To exist happily, effectively, and with minimal confusion, what we need is the ability to think clearly in the real, tangible world. And the invisible world is only as useful as its ability to use its depth to add to that clarity.
If all the invisible world does is make us more confused about how to live in the real, tangible world, then it’s likely too involved.
At the end of the day, your overarching purpose is to make it through life in a way that has been meaningful, pleasant, and engaging. If you can’t think clearly, then making the right decisions becomes that much harder.
The power of depth has its time and place. And philosophers, like Descartes, who have engaged this depth have given us some striking insights.
That said, if this ability to think deeply isn’t controlled and managed, it spills out beyond the domain in which it finds its strength. We have to be very careful about the degree to which we engage it.
The thing that actually makes the world work is clarity, and this clarity can only be found if we adequately train it to come through.
In the words of the legendary inventor Nikola Tesla:
“One must be sane to think clearly, but one can think deeply and be quite insane.”

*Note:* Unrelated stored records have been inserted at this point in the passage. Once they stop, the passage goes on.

Lemma main_with_configuration_witness :
  warnings (lines started_with_both) = []
  ∧ server started_with_both
    = {| transport := py "http"; host := py "0.0.0.0"; port := 8000 |}
  ∧ bing_search (λ _, inr done_at_once) 0 (py "weather") (globals_of started_with_both)
    = match (inr done_at_once : exn + Stub) with
      | inl e =>
          Some (Return (error_payload (py "Failed to initialize Bing Search client.")),
                recorded (globals_of started_with_both)
                  (LogError (py "Failed to initialize AIProjectClient: "
                             ++ exn_str e)))
      | inr c =>
          match query_agent 0 (py "agent_1") (py "weather")
                  {| platform := c; trace := [] |} with
          | Some (Return d, w) =>
              Some (Return d, sync (globals_of started_with_both) w)
          | Some (Raise e, w) =>
              Some (Return (error_payload
                              (py "Error performing Bing search: " ++ exn_str e)),
                    recorded (sync (globals_of started_with_both) w)
                      (LogError (py "Error performing Bing search: " ++ exn_str e)))
          | None => None
          end
      end.
Proof.
  exact (main_with_configuration (σ := Stub) None
           (<["AZURE_AI_FOUNDRY_PROJECT_ENDPOINT" := py "https://example.invalid"]>
              {[ "AZURE_AI_FOUNDRY_AGENT_ID" := py "agent_1" ]})
           (py "https://example.invalid") (py "agent_1")
           (λ _, inr done_at_once) 0 (py "weather")
           eq_refl eq_refl ltac:(evaluated) ltac:(evaluated)).
Defined.
(** The analyzer flags exactly the tokens whose hourly series gives a
    signal. *)
Lemma analyze_token_trends_in (snaps : list row) (token : string) (c : float) :
  In (token, c) (analyze_token_trends snaps) <->
  token_signal (hourly token (sort_values snaps)) = Some c.
Proof.
  unfold analyze_token_trends.
  destruct snaps as [|r0 snaps'].
  - simpl. split; [tauto | discriminate].
  - set (df := sort_values (r0 :: snaps')).
    rewrite in_flat_map. split.
    + intros (k & _ & Hin).
      destruct (token_signal (hourly k df)) as [c'|] eqn:E; [|destruct Hin].
      destruct Hin as [H | []]. injection H as -> ->. exact E.
    + intros E. exists token. split.
      * apply hourly_group_key. intros Hnil. rewrite Hnil in E. discriminate.
      * rewrite E. now left.
Qed.

End Analysis.

(** [100.0] and [50.0] in binary64. *)
Lemma of_Z_100 : F64.of_Z 100 = S754_finite false 7036874417766400 (-46).
Proof. vm_compute. reflexivity. Qed.

Lemma of_Z_50 : F64.of_Z 50 = S754_finite false 7036874417766400 (-47).
Proof. vm_compute. reflexivity. Qed.

(** With a zero in the first bucket the quotient is an infinity or NaN, and
    the comparison with 50 holds exactly for plus infinity. *)
Lemma percent_change_zero_first (s : bool) (l : float) :
  F64.is_nan l = false ->
  F64.ltb (F64.of_Z 50) (percent_change (S754_zero s) l)
  = negb (F64.is_zero l) && Bool.eqb (F64.sign l) s.
Proof.
  unfold percent_change. rewrite of_Z_100, of_Z_50.
  intros Hn.
  destruct l as [[] | [] | | [] m e], s; simpl in *;
    reflexivity || discriminate.
Qed.

Lemma percent_change_zero_first_value (s : bool) (l : float) :
  F64.ltb (F64.of_Z 50) (percent_change (S754_zero s) l) = true ->
  percent_change (S754_zero s) l = F64.inf.
Proof.
  unfold percent_change. rewrite of_Z_100, of_Z_50.
  destruct l as [[] | [] | | [] m e], s; simpl;
    reflexivity || discriminate.
Qed.

Lemma last_in {A : Type} (l : list A) (d : A) :
  l <> [] -> In (List.last l d) l.
Proof.
  induction l as [|x l IH]; [congruence|].
  intros _. destruct l as [|y l'].
  - now left.
  - right. apply IH. discriminate.
Qed.

(** C10: on an empty snapshot store the trend analyzer returns the empty
    list of signals. *)
Theorem analyze_token_trends_empty : analyze_token_trends [] = [].
Proof. reflexivity. Qed.

(** C4, as amended: the analyzer flags a token exactly when its hourly
    series has at least two buckets and [(last - first) / first * 100],
    computed in binary64, is above 50. The series [1.0, 1.6] is flagged with
    the change [60.00000000000001] (not [60.0]: [1.6 - 1.0] is not the float
    [0.6]), the series [1.0, 1.4] is not flagged, and a series of one bucket
    is never flagged. *)
Theorem pump_signal_exactly_above_threshold :
  (forall (snaps : list row) (token : string) (change : float),
      In (token, change) (analyze_token_trends snaps) <->
      let hs := hourly token (sort_values snaps) in
      (2 <= List.length hs)%nat
      /\ change = percent_change (List.hd F64.zero hs) (List.last hs F64.zero)
      /\ F64.ltb (F64.of_Z 50) change = true)
  /\ hourly "0xA" (sort_values (Examples.two_hours Examples.f_1_0 Examples.f_1_6))
     = [Examples.f_1_0; Examples.f_1_6]
  /\ analyze_token_trends (Examples.two_hours Examples.f_1_0 Examples.f_1_6)
     = [("0xA", Examples.f_60_next)]
  /\ hourly "0xA" (sort_values (Examples.two_hours Examples.f_1_0 Examples.f_1_4))
     = [Examples.f_1_0; Examples.f_1_4]
  /\ analyze_token_trends (Examples.two_hours Examples.f_1_0 Examples.f_1_4) = []
  /\ (forall p : float, token_signal [p] = None)
  /\ (forall first last : float,
        analyze_token_trends (Examples.one_hour first last) = []).
Proof.
  split; [|split; [|split; [|split; [|split; [|split]]]]].
  - intros snaps token change. cbv zeta.
    rewrite analyze_token_trends_in. apply token_signal_some.
  - vm_compute. reflexivity.
  - vm_compute. reflexivity.
  - vm_compute. reflexivity.
  - vm_compute. reflexivity.
  - intros p. reflexivity.
  - intros first last.
    unfold analyze_token_trends, Examples.one_hour.
    cbn -[F64.is_nan token_signal].
    destruct (F64.is_nan last), (F64.is_nan first); reflexivity.
Qed.
Example os_path_examples :
  os_path_dirname "/home/u/app/hello.py" = "/home/u/app" /\
  os_path_dirname "hello.py" = EmptyString /\
  os_path_dirname "/hello.py" = "/" /\
  os_path_dirname "a//b" = "a" /\
  os_path_join "/home/u/app" "preswald.toml" = "/home/u/app/preswald.toml" /\
  os_path_join EmptyString "secrets.toml" = "secrets.toml" /\
  os_path_join "/" "secrets.toml" = "/secrets.toml".
Proof. repeat split; reflexivity. Qed.

Example py_len_code_points :
  py_len (VStr "abc") = Ok 3%Z /\ py_len (VStr "é") = Ok 1%Z /\
  py_len (VStr "✓✗") = Ok 2%Z /\ py_len (VStr EmptyString) = Ok 0%Z.
Proof. repeat split; reflexivity. Qed.

(** ** Printing *)

(** Printing writes to the console only. *)
Lemma _print_component_self (c : pyval) (s : self_state) :
  self (snd (_print_component c s)) = self s.
Proof.
  destruct c; try reflexivity.
  unfold _print_component.
  repeat match goal with |- context [if ?b then _ else _] => destruct b end;
    try reflexivity.
  unfold bind, lift_result. destruct (py_len _); reflexivity.
Qed.

(** Printing never touches the log. *)
Lemma _print_component_log (c : pyval) (s : self_state) :
  log (con (snd (_print_component c s))) = log (con s).
Proof.
  destruct c; try reflexivity.
  unfold _print_component.
  repeat match goal with |- context [if ?b then _ else _] => destruct b end;
    try reflexivity.
  unfold bind, lift_result. destruct (py_len _); reflexivity.
Qed.
Lemma take_mask_zip3 (mask : list bool) (xs ys : list Q) (labels : list Z) :
  length mask = length xs -> length mask = length ys ->
  length mask = length labels ->
  zip3 (map snd (filter fst (combine mask xs)))
       (map snd (filter fst (combine mask ys)))
       (map snd (filter fst (combine mask labels)))
  = map snd (filter fst (combine mask (zip3 xs ys labels))).
Proof.
  revert xs ys labels.
  induction mask as [ | b mask IH]; intros [ | x xs] [ | y ys] [ | l labels];
    cbn [length]; intros H1 H2 H3; try discriminate; [reflexivity | ].
  injection H1 as H1. injection H2 as H2. injection H3 as H3.
  specialize (IH xs ys labels H1 H2 H3).
  unfold zip3 in *. cbn [combine filter].
  destruct b; cbn [fst map snd combine]; rewrite IH; reflexivity.
Qed.

Lemma zip3_length (xs ys : list Q) (labels : list Z) (n : nat) :
  length xs = n -> length ys = n -> length labels = n ->
  length (zip3 xs ys labels) = n.
Proof.
  intros H1 H2 H3. unfold zip3. rewrite !length_combine. lia.
Qed.

Lemma zip3_labels (xs ys : list Q) (labels : list Z) :
  Forall (fun s => 0 <= s <= 2) labels ->
  Forall (fun t => 0 <= snd t <= 2) (zip3 xs ys labels).
Proof.
  unfold zip3. intros H. revert xs ys.
  induction H as [ | s labels Hs _ IH]; intros xs ys.
  - rewrite combine_nil. constructor.
  - destruct xs as [ | x xs]; [constructor | ].
    destruct ys as [ | y ys]; [constructor | ].
    cbn [combine]. constructor; [exact Hs | apply IH].
Qed.

Lemma masked_labels {A : Type} (P : A -> Prop) (mask : list bool) (l : list A) :
  Forall P l -> Forall P (map snd (filter fst (combine mask l))).
Proof.
  intros H. revert mask.
  induction H as [ | a l Ha _ IH]; intros [ | b mask]; cbn [combine filter map];
    try constructor.
  destruct b; cbn [fst map snd]; [constructor; [exact Ha | apply IH] | apply IH].
Qed.
(** ** Module-level validators *)

Definition unique_email (email_ : string) : M unit :=
  found <- User_objects_filter (λ u, email u = email_) ;;
  if truthy found
  then raise (ValidationError ("The " +:+ email_ +:+ " email already exists "))
  else ret tt.

Definition check_email (email_ : string) : M unit :=
  found <- User_objects_filter (λ u, email u = email_) ;;
  if negb (truthy found)
  then raise (ValidationError ("The " +:+ email_ +:+ " email does not exists "))
  else ret tt.

Section Tags.

(** [biostar4.forum.utils.parse_tags]: splits the text of a tag field into
    tags. *)
Variable parse_tags : string → list string.

Definition check_tags (text : string) : result unit :=
  let tags := parse_tags text in
  let bigs := filter (λ tag, 10 < Str.len tag) tags in
  let dups :=
    negb (bool_decide (size (list_to_set tags : gset string) = length tags)) in
  if bool_decide (10 < length tags)
  then Raise (ValidationError
                ("You have too many tags: " +:+ Str.of_nat (length tags)))
  else if dups
  then Raise (ValidationError "Duplicated tags in input")
  else if truthy bigs
  then Raise (ValidationError
                ("These tags are too long: " +:+ Str.join "," bigs +:+ " "))
  else Return tt.

End Tags.

(** ** Declared form fields *)

(** The framework's side of [validators=[...]]: every validator of the list
    is called on the value, in order, and the errors of those that raise are
    collected. *)
Fixpoint run_validators (validators : list (string → M unit)) (value : string)
  : M (list exn) :=
  match validators with
  | [] => ret []
  | v :: vs =>
      λ db, match v value db with
            | (Return _, db') => run_validators vs value db'
            | (Raise e, db') =>
                (errors <- run_validators vs value ;; ret (e :: errors)) db'
            end
  end.

(** [s.lstrip()] and [s.strip()], without argument: white space goes. *)
Fixpoint lstrip_space (s : string) : string :=
  match s with
  | EmptyString => EmptyString
  | String c s' => if Str.isspace c then lstrip_space s' else s
  end.

Definition strip_space (s : string) : string :=
  String.rev (lstrip_space (String.rev (lstrip_space s))).

(** What the declaration of a [forms.CharField] fixes for validation:
    [required] (True unless given), [min_length], [max_length] (None unless
    given) and [validators]. *)
Record CharField : Type := {
  field_required : bool;
  field_min_length : option nat;
  field_max_length : option nat;
  field_validators : list (string → M unit)
}.

(** Cleaning of a submitted value by a [CharField]: the cleaned text, or
    None when the field has an error. A value that is missing counts as
    empty and the text is stripped of white space; an empty text is an error
    exactly when the field is required, and the validators are not run on
    it; otherwise the declared validators and the two length checks are all
    run, and any failure is an error. *)
Definition CharField_clean (field : CharField) (value : option string)
  : M (option string) :=
  let value :=
    match value with
    | Some s => strip_space s
    | None => ""
    end in
  if bool_decide (value = "")
  then ret (if field_required field then None else Some value)
  else
    errors <- run_validators (field_validators field) value ;;
    let too_short :=
      match field_min_length field with
      | Some n => bool_decide (Str.len value < n)
      | None => false
      end in
    let too_long :=
      match field_max_length field with
      | Some n => bool_decide (n < Str.len value)
      | None => false
      end in
    ret (if truthy errors || too_short || too_long then None else Some value).
(** X12: [fix_html] returns the text [Article not found] in place of a
    document when the document holds no article region.  Otherwise it
    returns an article between [<article>] and [</article>] in which
    every level 2-4 heading element of the container stands verbatim on a
    line of its own, after 16 spaces, in the order of the document. *)
Theorem fix_html_keeps_headings (content : pystr) :
  match search FixHtml.ARTICLE content with
  | None =>
      ~ article_region content
      /\ FixHtml.fix_html content = str "Article not found"
  | Some m =>
      exists body,
        FixHtml.fix_html content
        = str "<article>" ++ nl ++ body ++ FixHtml.spaces 12
          ++ str "</article>"
        /\ in_order
             (map (fun h => FixHtml.spaces 16 ++ h ++ nl)
                (FixKap1.headings (FixHtml.stripped_article m)))
             body
  end.
Proof.
  unfold FixHtml.fix_html.
  destruct (search FixHtml.ARTICLE content) as [m|] eqn:S.
  - cbv zeta. unfold FixKap1.headings. rewrite map_map.
    change (fun x : match_obj => FixHtml.spaces 16 ++ m_group0 x ++ nl)
      with FixHtml.heading_line.
    set (ac := FixHtml.stripped_article m).
    set (hs := finditer FixKap1.HEADING_ELEMENT ac).
    set (open_ := str "<article>" ++ nl).
    set (close_ := FixHtml.spaces 12 ++ str "</article>").
    assert (Hfin : forall body0 lp,
      in_order (map FixHtml.heading_line hs) body0 ->
      exists body,
        (if FixHtml.has_content
              (strip (FixHtml.slice ac lp (List.length ac)))
         then (open_ ++ body0) ++ FixHtml.spaces 16 ++ FixHtml.INFO_BOX
              ++ nl ++ FixHtml.spaces 20
              ++ replace (str "</article>") []
                   (strip (FixHtml.slice ac lp (List.length ac)))
              ++ nl ++ FixHtml.spaces 16 ++ str "</div>" ++ nl
         else open_ ++ body0) ++ close_
        = str "<article>" ++ nl ++ body ++ close_
        /\ in_order (map FixHtml.heading_line hs) body).
    { intros body0 lp O. unfold open_.
      destruct (FixHtml.has_content _).
      - exists (body0 ++ FixHtml.spaces 16 ++ FixHtml.INFO_BOX
                ++ nl ++ FixHtml.spaces 20
                ++ replace (str "</article>") []
                     (strip (FixHtml.slice ac lp (List.length ac)))
                ++ nl ++ FixHtml.spaces 16 ++ str "</div>" ++ nl).
        split; [now rewrite <- !app_assoc|now apply in_order_suffix].
      - exists body0. split; [now rewrite <- !app_assoc|exact O]. }
    destruct (search FixHtml.PREFIX ac) as [pm|].
    + destruct (fix_html_loop ac hs (FixHtml.m_end pm)
                  (open_ ++ group_or_empty pm 1 ++ nl))
        as (tail & E & O).
      destruct (FixHtml.loop ac hs _ _) as [lp na]. cbn [snd] in E. subst na.
      replace ((open_ ++ group_or_empty pm 1 ++ nl) ++ tail)
        with (open_ ++ (group_or_empty pm 1 ++ nl) ++ tail)
        by (now rewrite <- !app_assoc).
      apply Hfin. now apply in_order_prefix.
    + destruct (fix_html_loop ac hs 0 open_) as (tail & E & O).
      destruct (FixHtml.loop ac hs _ _) as [lp na]. cbn [snd] in E. subst na.
      now apply Hfin.
  - split; [|reflexivity].
    intros R. apply rebuild_search_article in R. apply R. exact S.
Qed.
Lemma write_ok f p :
  file_ok f ->
  file_ok (fst (write f p)) /\
  f_w (fst (write f p)) = f_w f + zlen p /\
  f_open (fst (write f p)) = f_open f || (f_size f <? f_w f + zlen p).
Proof.
  intros (Hw & Hs & Hb & Ho). pose proof (zlen_nonneg p) as Hp0.
  set (buf := if bool_decide (f_buf f = []) && (0 <? f_size f)
              then repeat Byte.x00 (Z.to_nat (f_size f)) else f_buf f).
  assert (Hbuf : zlen buf = f_size f).
  { unfold buf. destruct (bool_decide (f_buf f = [])) eqn:E1; simpl.
    - apply bool_decide_eq_true in E1.
      destruct (0 <? f_size f) eqn:E2.
      + unfold zlen. rewrite repeat_length. lia.
      + apply Z.ltb_ge in E2. rewrite E1. unfold zlen. simpl.
        destruct Hb as [_|Hb]; [lia|]. rewrite E1 in Hb. exact Hb.
    - apply bool_decide_eq_false in E1. destruct Hb as [[Hb _]|Hb]; [congruence|exact Hb]. }
  unfold write. fold buf.
  destruct (f_w f <? zlen buf) eqn:Hlt.
  - apply Z.ltb_lt in Hlt.
    set (n := Z.min (zlen buf - f_w f) (zlen p)).
    assert (Hn : zlen (take (Z.to_nat n) p) = n).
    { unfold n. unfold zlen in *. rewrite length_take. lia. }
    assert (Hd : zlen (drop (Z.to_nat n) p) = zlen p - n).
    { unfold n. unfold zlen in *. rewrite length_drop. lia. }
    assert (Hc : zlen (copy_at buf (f_w f) (take (Z.to_nat n) p)) = f_size f).
    { rewrite copy_at_length; [exact Hbuf|lia|]. rewrite Hn. unfold n. lia. }
    destruct (bool_decide (drop (Z.to_nat n) p = [])) eqn:Hp; simpl.
    + apply bool_decide_eq_true in Hp. rewrite Hp in Hd. change (zlen (@nil byte)) with 0 in Hd.
      assert (Hz : zlen p = n) by lia.
      assert (f_w f + zlen p <= f_size f) by (unfold n in Hz; lia).
      refine (conj (conj _ (conj _ (conj _ _))) (conj _ _)); cbn [f_w f_size f_buf f_open].
      * lia.
      * lia.
      * right. exact Hc.
      * intros H'. lia.
      * lia.
      * destruct (f_open f); simpl; [reflexivity|]. symmetry. apply Z.ltb_ge. lia.
    + apply bool_decide_eq_false in Hp.
      assert (Hpos : 0 < zlen (drop (Z.to_nat n) p)).
      { destruct (drop (Z.to_nat n) p); [congruence|]. unfold zlen. simpl. lia. }
      assert (Hn2 : n = zlen buf - f_w f) by (unfold n in *; lia).
      refine (conj (conj _ (conj _ (conj _ _))) (conj _ _)); cbn [f_w f_size f_buf f_open].
      * lia.
      * lia.
      * right. exact Hc.
      * intros _. reflexivity.
      * lia.
      * symmetry. apply orb_true_iff. right. apply Z.ltb_lt. lia.
  - apply Z.ltb_ge in Hlt.
    destruct (bool_decide (p = [])) eqn:Hp; simpl.
    + apply bool_decide_eq_true in Hp. subst p. change (zlen (@nil byte)) with 0.
      refine (conj (conj _ (conj _ (conj _ _))) (conj _ _)); cbn [f_w f_size f_buf f_open].
      * lia.
      * lia.
      * destruct Hb as [[Hb1 Hb2]|Hb]; [|right; lia].
        destruct (0 <? f_size f) eqn:E.
        -- right. apply Z.ltb_lt in E. lia.
        -- left. unfold buf. rewrite andb_false_r. split; [exact Hb1|exact Hb2].
      * exact Ho.
      * lia.
      * rewrite Z.add_0_r.
        destruct (f_size f <? f_w f) eqn:E; [apply Z.ltb_lt in E; rewrite Ho by exact E; reflexivity|].
        rewrite orb_false_r. reflexivity.
    + apply bool_decide_eq_false in Hp.
      assert (Hpos : 0 < zlen p).
      { destruct p; [congruence|]. unfold zlen. simpl. lia. }
      refine (conj (conj _ (conj _ (conj _ _))) (conj _ _)); cbn [f_w f_size f_buf f_open].
      * lia.
      * lia.
      * right. exact Hbuf.
      * intros _. reflexivity.
      * lia.
      * symmetry. apply orb_true_iff. right. apply Z.ltb_lt. lia.
Qed.
(** * GovExpense v3.0: the rules engine of [expense_calculator.py]

    A shallow embedding of the class [ExpenseCalculator] (per diem,
    accommodation, private-vehicle mileage, taxi cap, taxi meter and training
    meals) and the properties its specification states about it.

    Conventions of the embedding.
    - Python [int] is [Z].  Python [float] amounts (costs, distances, fares)
      are exact rationals [Q]: every constant of the source (6.5, 7.0, 8.5,
      10.5, 0.5, 3.0, ...) is a dyadic rational, and [min], [max] and the
      comparisons are exact on finite floats.  Rounding of float products and
      the values nan/inf of an input are outside the model; [float('inf')],
      which the source itself writes, is the constructor [PInf].  Where a
      property fixes a result that the rounding could change (a day count
      from the microseconds of a window, a lump sum at a manual rate, the
      words of a very large amount), it states the range in which the float
      computation gives the exact number.
    - Python [str] is [string]; the [Literal[...]] annotations of the source
      are not enforced at run time, so the functions take arbitrary strings.
    - A [dict] is a [gmap string _]; [d.get(k, v)] is [dict_get] and [d[k]],
      which raises [KeyError], is [dict_item] in the error monad [result].
    - A [datetime] is its position on the time line in microseconds, the
      resolution of the type; a [timedelta] is a number of microseconds.
    - The messages of [warnings] and [remark] are f-strings; they are kept as
      a message tag together with the values interpolated in the text. *)

From Stdlib Require Import ZArith QArith Qround Qminmax Lqa Lia.
From stdpp Require Import base strings gmap.

Open Scope Z_scope.

(** ** Fragments of Python the calculator uses *)
Module Py.

Inductive exn : Type :=
| KeyError (key : string)
| NameError (name : string).

(** A call either raises or returns. *)
Inductive result (A : Type) : Type :=
| Raise (e : exn)
| Ok (a : A).
Arguments Raise {A} e.
Arguments Ok {A} a.

Definition bind {A B : Type} (m : result A) (k : A -> result B) : result B :=
  match m with
  | Raise e => Raise e
  | Ok a => k a
  end.

(** [d.get(k, dflt)] *)
Definition dict_get {V : Type} (d : gmap string V) (k : string) (dflt : V) : V :=
  default dflt (d !! k).

(** [d[k]] *)
Definition dict_item {V : Type} (d : gmap string V) (k : string) : result V :=
  match d !! k with
  | Some v => Ok v
  | None => Raise (KeyError k)
  end.

(** Reading a name that no assignment in scope has bound. *)
Definition unbound_name {A : Type} (name : string) : result A :=
  Raise (NameError name).

(** [x < y] on numbers *)
Definition Qltb (x y : Q) : bool := negb (Qle_bool y x).

(** [min(a, b)]: the first argument unless the second is smaller. *)
Definition min (a b : Q) : Q := if Qltb b a then b else a.

(** [max(a, b)]: the first argument unless the second is greater. *)
Definition max (a b : Q) : Q := if Qltb a b then b else a.

(** A float that may be [float('inf')]. *)
Inductive xfloat : Type :=
| Fin (q : Q)
| PInf.

(** [min(a, limit)] where [limit] may be infinite. *)
Definition min_x (a : Q) (limit : xfloat) : Q :=
  match limit with
  | Fin l => min a l
  | PInf => a
  end.

End Py.
Import Py.

Notation "'let*' x ':=' m 'in' k" := (Py.bind m (fun x => k))
  (at level 10, x name, m at level 100, k at level 200).

(** ** The class [ExpenseCalculator] *)

(** *** Rate tables (class attributes) *)

Definition PER_DIEM_RATES : gmap string Z :=
  list_to_map [("C1-C8"%string, 240); ("C9-C11"%string, 270)].

(** [ACCOM_GENERAL["lump_sum"]] *)
Definition ACCOM_GENERAL_lump_sum : gmap string Z :=
  list_to_map [("C1-C8"%string, 800); ("C9-C11"%string, 1200)].

(** [ACCOM_GENERAL["actual"]] *)
Definition ACCOM_GENERAL_actual : gmap string (gmap string Z) :=
  list_to_map
    [("C1-C8"%string,
      list_to_map [("single"%string, 1500); ("double"%string, 850)]);
     ("C9-C11"%string,
      list_to_map [("single"%string, 2200); ("double"%string, 1200)])].

Definition ACCOM_TRAINING_PRIVATE : gmap string (gmap string Z) :=
  list_to_map
    [("C1-C8"%string,
      list_to_map [("single"%string, 1600); ("double"%string, 1000)]);
     ("C9-C11"%string,
      list_to_map [("single"%string, 2700); ("double"%string, 1500)])].

Definition TRAINING_RATES : gmap string (gmap string (gmap string Z)) :=
  list_to_map
    [("state"%string,
      list_to_map
        [("Type A"%string, list_to_map [("meal"%string, 400); ("snack"%string, 35)]);
         ("Type B"%string, list_to_map [("meal"%string, 200); ("snack"%string, 35)])]);
     ("private"%string,
      list_to_map
        [("Type A"%string, list_to_map [("meal"%string, 700); ("snack"%string, 50)]);
         ("Type B"%string, list_to_map [("meal"%string, 400); ("snack"%string, 50)])])].

(** The literal [{"single": 1_500, "double": 850}], default of the general
    ceiling lookup, and [{"single": 1_600, "double": 1_000}], default of the
    private-training one. *)
Definition general_default_ceiling_map : gmap string Z :=
  list_to_map [("single"%string, 1500); ("double"%string, 850)].

Definition private_default_ceiling_map : gmap string Z :=
  list_to_map [("single"%string, 1600); ("double"%string, 1000)].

Not every tangent we think about is worth exploring. Not every idea that pops up is worth considering. Not every nuance needs to be given its time.
Sometimes, all life demands of us is the ability to see the parts of reality we need to engage with, clearly and simply. It means that rather than adding more to our vision and observation via thought, we have to be disciplined about removing what isn’t useful and relevant.
This takes practice and intention. It requires you to think about thinking and slowly develop the awareness to watch your mental processing occur.
It’s not easy, but if honed, this kind of clarity changes everything.